O imenso touro dourado instalado na rua XV de novembro, em frente à sede da B3, tem chamado atenção. E não é necessariamente pelo brilho da cobertura de tinta automotiva dourada que o animal recebeu sobre a estrutura metálica e fibra de vidro, tampouco pelos seus 5 metros de comprimento e quase uma tonelada.

Chama a atenção pelo descalabro de sua presença pretensamente ostentatória em um contexto de desemprego, sofrimento, morte e fome, no qual nós brasileiros estamos imersos. É inevitável perguntarmos: Quem teve a ideia? Quem aprovou? Quem autorizou? Quem fez? Quem financiou? E mais, por que o fizeram? As respostas a cada uma destas perguntas estão amplamente disponíveis na mídia, não precisamos explicitá-las. À parte de toda a inadequação e indiferença do monumento bovino em relação às condições de milhões de brasileiros, um outro aspecto é digno de reflexão. O que fez a B3 financiar esta ideia?

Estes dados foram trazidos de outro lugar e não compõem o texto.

(** A search that succeeds splits the text around what it found. *)
Lemma find_first_split p s n :
  find_first p s = Some n →
  ∃ u c v, s = u +:+ String c v ∧ n = String.length u ∧
           all_chars (λ c, negb (p c)) u = true ∧ p c = true.
Proof.
  revert n. induction s as [|c s IH]; intros n; [done|]. cbn. destruct (p c) eqn:Hc.
  - intros [= <-]. by exists "", c, s.
  - intros (m & Hm & ->)%fmap_Some. destruct (IH _ Hm) as (u & c' & v & -> & -> & Hu & Hc').
    exists (String c u), c', v. cbn. by rewrite Hc.
Qed.

Lemma find_last_app_None p s t :
  all_chars (λ c, negb (p c)) t = true → find_last p (s +:+ t) = find_last p s.
Proof.
  intros Ht. induction s as [|c s IH].
  - rewrite string_app_nil. induction t as [|c t IH]; [done|]. cbn in Ht |- *.
    destruct (p c); [done|]. by rewrite (IH Ht).
  - rewrite string_app_cons. cbn. by rewrite IH.
Qed.

Lemma find_last_snoc p s c :
  p c = true → find_last p (s +:+ String c "") = Some (String.length s).
Proof.
  intros Hc. induction s as [|c' s IH]; [by rewrite string_app_nil; simpl; rewrite Hc|].
  rewrite string_app_cons. cbn. by rewrite IH.
Qed.

Lemma find_last_split p s n :
  find_last p s = Some n →
  ∃ u c v, s = u +:+ String c v ∧ n = String.length u ∧ p c = true ∧
           all_chars (λ c, negb (p c)) v = true.
Proof.
  revert n. induction s as [|c s IH]; intros n; [done|]. cbn.
  destruct (find_last p s) as [m|] eqn:Hm.
  - intros [= <-]. destruct (IH _ eq_refl) as (u & c' & v & -> & -> & Hc & Hv).
    by exists (String c u), c', v.
  - destruct (p c) eqn:Hc; [|done]. intros [= <-]. exists "", c, s. split_and!; [done..|].
    clear IH Hc. induction s as [|c' s IH]; [done|]. cbn in Hm |- *.
    destruct (find_last p s); [done|]. destruct (p c'); [done|]. by apply IH.
Qed.

Lemma find_last_None p s : find_last p s = None → all_chars (λ c, negb (p c)) s = true.
Proof.
  induction s as [|c s IH]; [done|]. cbn. destruct (find_last p s); [done|].
  destruct (p c); [done|]. exact IH.
Qed.

Lemma find_char_at c s t u :
  all_chars (λ d, negb (Ascii.eqb c d)) t = true →
  find_char c (String.length s) (s +:+ t +:+ String c u) = Some (String.length s + String.length t)%nat.
Proof.
  intros Ht. unfold find_char. rewrite substr_from_app, find_first_app by done.
  cbn. rewrite Ascii.eqb_refl. cbn. f_equal. lia.
Qed.

Lemma find_char_None c s t :
  all_chars (λ d, negb (Ascii.eqb c d)) t = true → find_char c (String.length s) (s +:+ t) = None.
Proof.
  intros Ht. unfold find_char. rewrite substr_from_app.
  by apply find_first_None in Ht as ->.
Qed.

(** The same at the start of the text. *)
Lemma find_char_at_0 c t u :
  all_chars (λ d, negb (Ascii.eqb c d)) t = true →
  find_char c 0 (t +:+ String c u) = Some (String.length t).
Proof. exact (find_char_at c "" t u). Qed.

Lemma find_char_None_0 c t :
  all_chars (λ d, negb (Ascii.eqb c d)) t = true → find_char c 0 t = None.
Proof. exact (find_char_None c "" t). Qed.

Lemma substr_app_0 t u : substr 0 (String.length t) (t +:+ u) = t.
Proof. exact (substr_app "" t u). Qed.

(** ** Lemmas on numbers in text *)

Definition starts_with_digit (s : string) : bool :=
  match s with
  | String c _ => match digit_value c with Some _ => true | None => false end
  | EmptyString => false
  end.

Lemma stoull_range s v : stoull s = Ok v → inu 64 v.
Proof.
  unfold stoull. destruct (split_sign (skip_space s)) as [neg b].
  destruct (read_digits 0 b) as [v' n].
  destruct (n =? 0)%nat; [done|]. destruct (2 ^ 64 <=? v'); [done|].
  intros [= <-]. by apply inu_wrapu.
Qed.

Lemma read_digits_app s tail acc v n :
  starts_with_digit tail = false → read_digits acc s = (v, n) →
  read_digits acc (s +:+ tail) = (v, n).
Proof.
  intros Ht. revert acc v n. induction s as [|c s IH]; intros acc v n Hs.
  - rewrite string_app_nil. injection Hs as <- <-. destruct tail as [|c t]; [done|].
    cbn in Ht |- *. by destruct (digit_value c).
  - rewrite string_app_cons. cbn in Hs |- *. destruct (digit_value c) as [d|]; [|done].
    destruct (read_digits (10 * acc + d) s) as [v' n'] eqn:E.
    injection Hs as <- <-. by rewrite (IH _ _ _ E).
Qed.

Lemma skip_space_app s tail :
  skip_space s ≠ "" → skip_space (s +:+ tail) = skip_space s +:+ tail.
Proof.
  induction s as [|c s IH]; [done|]. rewrite string_app_cons. cbn.
  by destruct (isspace c).
Qed.

Lemma split_sign_app s tail :
  s ≠ "" → split_sign (s +:+ tail) = ((split_sign s).1, (split_sign s).2 +:+ tail).
Proof.
  destruct s as [|c s]; [done|]. intros _. rewrite string_app_cons. cbn.
  by destruct c as [[] [] [] [] [] [] [] []].
Qed.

 A B3 é a marca da Bolsa de Valores oficial do Brasil, resultado da fusão, em 2017, da Bolsa de Valores, Mercadorias e Futuros de São Paulo (BM&FBOVESPA) com a Central de Custódia e de Liquidação Financeira de Títulos (CETIP). A utilização do 3 é a representação dos Bs envolvidos Bolsa, Brasil e Balcão. Esta designação segue as lógicas contemporâneas de condensação de marcas, decorrentes da cultura digital que buscam simplificação e objetividade.

Certamente é um bom nome e se fortalece na construção da identidade visual com a inserção do 3 como potência na representação matemática, o que sugere “elevado a 3” e os colchetes materializam a equação. Tendo em conta o mercado de ações, a elevação é sempre o momento esfuziante das dinâmicas do mercado e a equação é uma boa representante da racionalidade e certo controle. Portanto, um bom nome e uma boa representação. Mas, marca é muito mais do que isso. O que levou os gestores da marca B3 a apoiarem e financiarem o touro dourado?

Podemos imaginar que a ideia inicial, importante que se diga, nada criativa, traria as referências aos touros presentes diante das bolsas de Nova York e de Frankfurt. Ou ainda, que a potência de sentido do touro, ligada a virilidade, robustez e bravura, seriam boas associações para o mercado financeiro, uma vez que a B3 é um ator fundamental na cena nacional e internacional.

Talvez as razões para não utilizar bronze, como nos congêneres internacionais, que garante a massa corpórea do animal, se justificasse pelos elevados custos – linguagem que todos ali entendem bem. Possivelmente a explicação do banho dourado estivesse fundamentada nas relações com riqueza ou mesmo com as histórias bíblicas do bezerro de ouro destinado a adoração, lembrando “apenas” que há algum tempo a narrativa do bezerro dourado é usada como sinônimo de falso ídolo.

Enfim, erros acontecem, e os motivos são diversos: não fazer a pergunta semiótica sobre os possíveis efeitos gerados, me parece a mais elementar. Tudo o que está acontecendo, da repercussão midiática negativa, principalmente nas redes sociais, às intervenções e pichações no animal que já surgiu desolado, eram absolutamente previsíveis. Mas correções são muito bem-vindas. Penso que todas as associações possíveis entre o touro dourado e a B3 são péssimas, de arremedo à falsidade, passando pelo mau gosto, fetichismo, prepotência e signo de hipocrisia.

Sinceramente, o melhor caminho neste momento, depois da lambança inconsequente, seria a retratação pública dos financiadores-gestores e de todos os envolvidos, com a simultânea retirada do monumento espalhafatoso, buscando o reaproveitamento dos materiais em produções mais adequadas e, quem sabe, destinar os recursos utilizados para financiar projetos que verdadeiramente demonstrem que a B3 é uma marca comprometida com as grandes questões do nosso tempo e não com os delírios narcisistas terceiro-mundistas.

Clotilde Perez é professora titular de semiótica e publicidade da ECA-USP.